REQUIRED ACTION: Below are the entries. Transcribe exactly the lines from the one with "A) (w : World)" through the one with "Lemma files_written_app (t1", ends included, and leave out all others.

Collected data
------------------------
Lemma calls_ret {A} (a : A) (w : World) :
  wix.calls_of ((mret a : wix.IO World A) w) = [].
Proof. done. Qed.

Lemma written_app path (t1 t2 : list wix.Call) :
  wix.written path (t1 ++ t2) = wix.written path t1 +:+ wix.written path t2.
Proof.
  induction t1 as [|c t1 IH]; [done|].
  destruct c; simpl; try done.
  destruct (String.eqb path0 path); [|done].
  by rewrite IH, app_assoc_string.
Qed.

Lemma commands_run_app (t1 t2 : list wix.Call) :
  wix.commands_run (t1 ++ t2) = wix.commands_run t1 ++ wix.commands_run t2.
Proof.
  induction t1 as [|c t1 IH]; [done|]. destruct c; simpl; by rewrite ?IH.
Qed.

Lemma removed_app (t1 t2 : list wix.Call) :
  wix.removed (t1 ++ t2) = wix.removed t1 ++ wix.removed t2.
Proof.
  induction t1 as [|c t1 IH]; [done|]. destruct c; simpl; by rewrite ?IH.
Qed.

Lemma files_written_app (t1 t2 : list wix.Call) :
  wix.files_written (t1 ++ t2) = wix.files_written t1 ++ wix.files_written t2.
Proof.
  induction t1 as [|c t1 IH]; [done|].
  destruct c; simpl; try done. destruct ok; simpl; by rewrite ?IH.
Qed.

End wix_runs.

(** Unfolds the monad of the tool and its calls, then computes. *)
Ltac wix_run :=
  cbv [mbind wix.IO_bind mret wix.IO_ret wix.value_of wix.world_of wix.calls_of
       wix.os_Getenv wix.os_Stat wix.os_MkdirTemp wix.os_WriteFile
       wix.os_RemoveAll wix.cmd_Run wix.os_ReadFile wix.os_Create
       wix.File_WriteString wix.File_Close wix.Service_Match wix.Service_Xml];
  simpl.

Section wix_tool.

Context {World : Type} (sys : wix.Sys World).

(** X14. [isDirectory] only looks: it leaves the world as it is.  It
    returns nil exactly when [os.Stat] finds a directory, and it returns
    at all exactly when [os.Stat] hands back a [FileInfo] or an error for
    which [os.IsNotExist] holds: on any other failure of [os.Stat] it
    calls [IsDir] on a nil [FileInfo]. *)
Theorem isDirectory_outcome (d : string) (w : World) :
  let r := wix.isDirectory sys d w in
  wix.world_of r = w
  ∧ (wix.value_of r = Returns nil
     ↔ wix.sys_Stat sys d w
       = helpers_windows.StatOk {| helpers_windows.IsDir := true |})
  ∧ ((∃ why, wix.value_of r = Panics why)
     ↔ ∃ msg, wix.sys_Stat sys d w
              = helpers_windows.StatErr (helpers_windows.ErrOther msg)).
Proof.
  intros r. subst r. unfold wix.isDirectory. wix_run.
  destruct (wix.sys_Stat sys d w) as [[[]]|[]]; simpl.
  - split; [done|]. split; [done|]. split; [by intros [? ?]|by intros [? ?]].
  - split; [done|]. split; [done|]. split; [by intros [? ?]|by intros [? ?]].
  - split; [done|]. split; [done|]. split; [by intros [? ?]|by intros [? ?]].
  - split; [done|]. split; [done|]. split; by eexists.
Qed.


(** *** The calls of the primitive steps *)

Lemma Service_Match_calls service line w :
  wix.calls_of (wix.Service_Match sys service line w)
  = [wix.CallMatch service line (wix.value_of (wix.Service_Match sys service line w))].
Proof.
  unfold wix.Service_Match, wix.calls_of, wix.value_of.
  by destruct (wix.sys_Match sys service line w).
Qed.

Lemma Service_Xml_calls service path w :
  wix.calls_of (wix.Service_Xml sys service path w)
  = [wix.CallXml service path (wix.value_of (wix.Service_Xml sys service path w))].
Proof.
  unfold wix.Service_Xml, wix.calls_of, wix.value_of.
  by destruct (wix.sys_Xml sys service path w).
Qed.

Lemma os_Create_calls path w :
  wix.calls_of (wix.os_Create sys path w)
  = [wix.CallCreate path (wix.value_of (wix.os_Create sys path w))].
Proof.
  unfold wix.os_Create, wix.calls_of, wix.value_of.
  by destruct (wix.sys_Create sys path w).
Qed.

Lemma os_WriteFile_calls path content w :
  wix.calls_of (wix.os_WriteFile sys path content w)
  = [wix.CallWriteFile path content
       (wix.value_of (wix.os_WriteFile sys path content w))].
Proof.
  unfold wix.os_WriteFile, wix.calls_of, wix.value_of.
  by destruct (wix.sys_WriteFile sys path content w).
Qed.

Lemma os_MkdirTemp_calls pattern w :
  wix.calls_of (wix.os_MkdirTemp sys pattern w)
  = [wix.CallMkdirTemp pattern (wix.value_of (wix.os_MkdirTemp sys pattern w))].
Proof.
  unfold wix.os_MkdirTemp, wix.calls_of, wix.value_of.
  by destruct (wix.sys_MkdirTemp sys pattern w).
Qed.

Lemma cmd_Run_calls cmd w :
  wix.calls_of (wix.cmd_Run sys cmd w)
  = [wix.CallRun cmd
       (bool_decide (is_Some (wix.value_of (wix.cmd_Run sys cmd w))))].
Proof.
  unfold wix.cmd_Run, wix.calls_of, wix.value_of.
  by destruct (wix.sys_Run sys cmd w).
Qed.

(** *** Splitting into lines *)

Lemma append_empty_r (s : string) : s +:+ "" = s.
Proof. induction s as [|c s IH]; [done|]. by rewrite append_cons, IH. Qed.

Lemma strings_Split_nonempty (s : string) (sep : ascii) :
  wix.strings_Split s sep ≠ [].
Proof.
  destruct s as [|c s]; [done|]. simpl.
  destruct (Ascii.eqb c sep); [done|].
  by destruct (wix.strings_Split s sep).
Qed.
------------------------
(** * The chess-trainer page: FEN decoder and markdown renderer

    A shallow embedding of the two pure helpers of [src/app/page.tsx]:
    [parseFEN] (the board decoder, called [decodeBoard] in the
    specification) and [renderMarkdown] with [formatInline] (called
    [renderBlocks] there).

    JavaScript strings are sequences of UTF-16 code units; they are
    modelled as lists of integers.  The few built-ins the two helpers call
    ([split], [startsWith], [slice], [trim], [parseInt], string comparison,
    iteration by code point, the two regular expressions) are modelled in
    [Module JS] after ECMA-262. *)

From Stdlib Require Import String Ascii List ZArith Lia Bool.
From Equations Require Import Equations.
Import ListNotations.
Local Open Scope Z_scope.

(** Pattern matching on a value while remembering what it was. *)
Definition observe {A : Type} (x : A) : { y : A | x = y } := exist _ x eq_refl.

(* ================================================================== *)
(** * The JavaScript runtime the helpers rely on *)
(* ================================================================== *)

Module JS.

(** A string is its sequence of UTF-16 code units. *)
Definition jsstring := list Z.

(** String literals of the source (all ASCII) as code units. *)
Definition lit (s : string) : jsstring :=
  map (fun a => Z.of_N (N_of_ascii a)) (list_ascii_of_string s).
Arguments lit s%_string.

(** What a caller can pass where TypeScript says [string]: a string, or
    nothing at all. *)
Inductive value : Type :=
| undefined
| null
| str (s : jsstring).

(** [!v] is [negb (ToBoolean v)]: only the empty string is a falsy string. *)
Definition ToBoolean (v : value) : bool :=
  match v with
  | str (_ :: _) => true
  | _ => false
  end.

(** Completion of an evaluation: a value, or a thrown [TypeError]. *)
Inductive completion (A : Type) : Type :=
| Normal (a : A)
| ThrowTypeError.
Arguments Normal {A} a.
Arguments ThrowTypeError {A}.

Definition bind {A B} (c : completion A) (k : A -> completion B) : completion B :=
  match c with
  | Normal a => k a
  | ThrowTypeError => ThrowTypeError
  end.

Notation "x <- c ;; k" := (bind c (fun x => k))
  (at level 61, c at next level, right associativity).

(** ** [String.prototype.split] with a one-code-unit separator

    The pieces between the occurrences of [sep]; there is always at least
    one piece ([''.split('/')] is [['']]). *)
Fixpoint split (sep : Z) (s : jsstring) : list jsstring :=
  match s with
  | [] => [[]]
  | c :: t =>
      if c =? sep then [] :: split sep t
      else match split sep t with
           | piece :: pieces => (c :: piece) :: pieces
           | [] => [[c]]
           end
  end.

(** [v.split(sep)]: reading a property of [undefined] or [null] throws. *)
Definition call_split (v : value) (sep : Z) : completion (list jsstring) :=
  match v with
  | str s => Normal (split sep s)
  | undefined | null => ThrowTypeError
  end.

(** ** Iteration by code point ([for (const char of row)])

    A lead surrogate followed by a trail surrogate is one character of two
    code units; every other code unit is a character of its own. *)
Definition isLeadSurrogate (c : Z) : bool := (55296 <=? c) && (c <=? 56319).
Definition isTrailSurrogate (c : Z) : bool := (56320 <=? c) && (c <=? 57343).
------------------------
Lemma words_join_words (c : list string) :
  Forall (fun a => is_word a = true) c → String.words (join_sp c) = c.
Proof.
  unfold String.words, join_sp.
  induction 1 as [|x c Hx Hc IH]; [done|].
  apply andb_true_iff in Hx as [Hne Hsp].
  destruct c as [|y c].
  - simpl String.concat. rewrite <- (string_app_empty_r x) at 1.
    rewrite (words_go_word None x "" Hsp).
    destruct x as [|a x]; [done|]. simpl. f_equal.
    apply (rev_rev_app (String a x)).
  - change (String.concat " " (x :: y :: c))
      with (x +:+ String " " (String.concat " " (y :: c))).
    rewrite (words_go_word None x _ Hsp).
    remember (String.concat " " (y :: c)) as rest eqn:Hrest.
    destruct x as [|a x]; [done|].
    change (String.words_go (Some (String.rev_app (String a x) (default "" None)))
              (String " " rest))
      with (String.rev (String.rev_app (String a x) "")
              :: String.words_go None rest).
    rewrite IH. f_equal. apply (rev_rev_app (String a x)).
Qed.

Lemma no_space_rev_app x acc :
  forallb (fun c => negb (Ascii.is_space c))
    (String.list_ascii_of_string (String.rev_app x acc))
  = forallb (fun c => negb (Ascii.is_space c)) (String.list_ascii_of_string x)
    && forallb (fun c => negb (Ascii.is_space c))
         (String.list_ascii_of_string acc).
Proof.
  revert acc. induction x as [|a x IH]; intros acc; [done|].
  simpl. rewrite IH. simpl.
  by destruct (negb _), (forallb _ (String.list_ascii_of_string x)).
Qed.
------------------------
YOUR RESPONSE:
Lemma calls_ret {A} (a : A) (w : World) :
  wix.calls_of ((mret a : wix.IO World A) w) = [].
Proof. done. Qed.

Lemma written_app path (t1 t2 : list wix.Call) :
  wix.written path (t1 ++ t2) = wix.written path t1 +:+ wix.written path t2.
Proof.
  induction t1 as [|c t1 IH]; [done|].
  destruct c; simpl; try done.
  destruct (String.eqb path0 path); [|done].
  by rewrite IH, app_assoc_string.
Qed.

Lemma commands_run_app (t1 t2 : list wix.Call) :
  wix.commands_run (t1 ++ t2) = wix.commands_run t1 ++ wix.commands_run t2.
Proof.
  induction t1 as [|c t1 IH]; [done|]. destruct c; simpl; by rewrite ?IH.
Qed.

Lemma removed_app (t1 t2 : list wix.Call) :
  wix.removed (t1 ++ t2) = wix.removed t1 ++ wix.removed t2.
Proof.
  induction t1 as [|c t1 IH]; [done|]. destruct c; simpl; by rewrite ?IH.
Qed.

Lemma files_written_app (t1 t2 : list wix.Call) :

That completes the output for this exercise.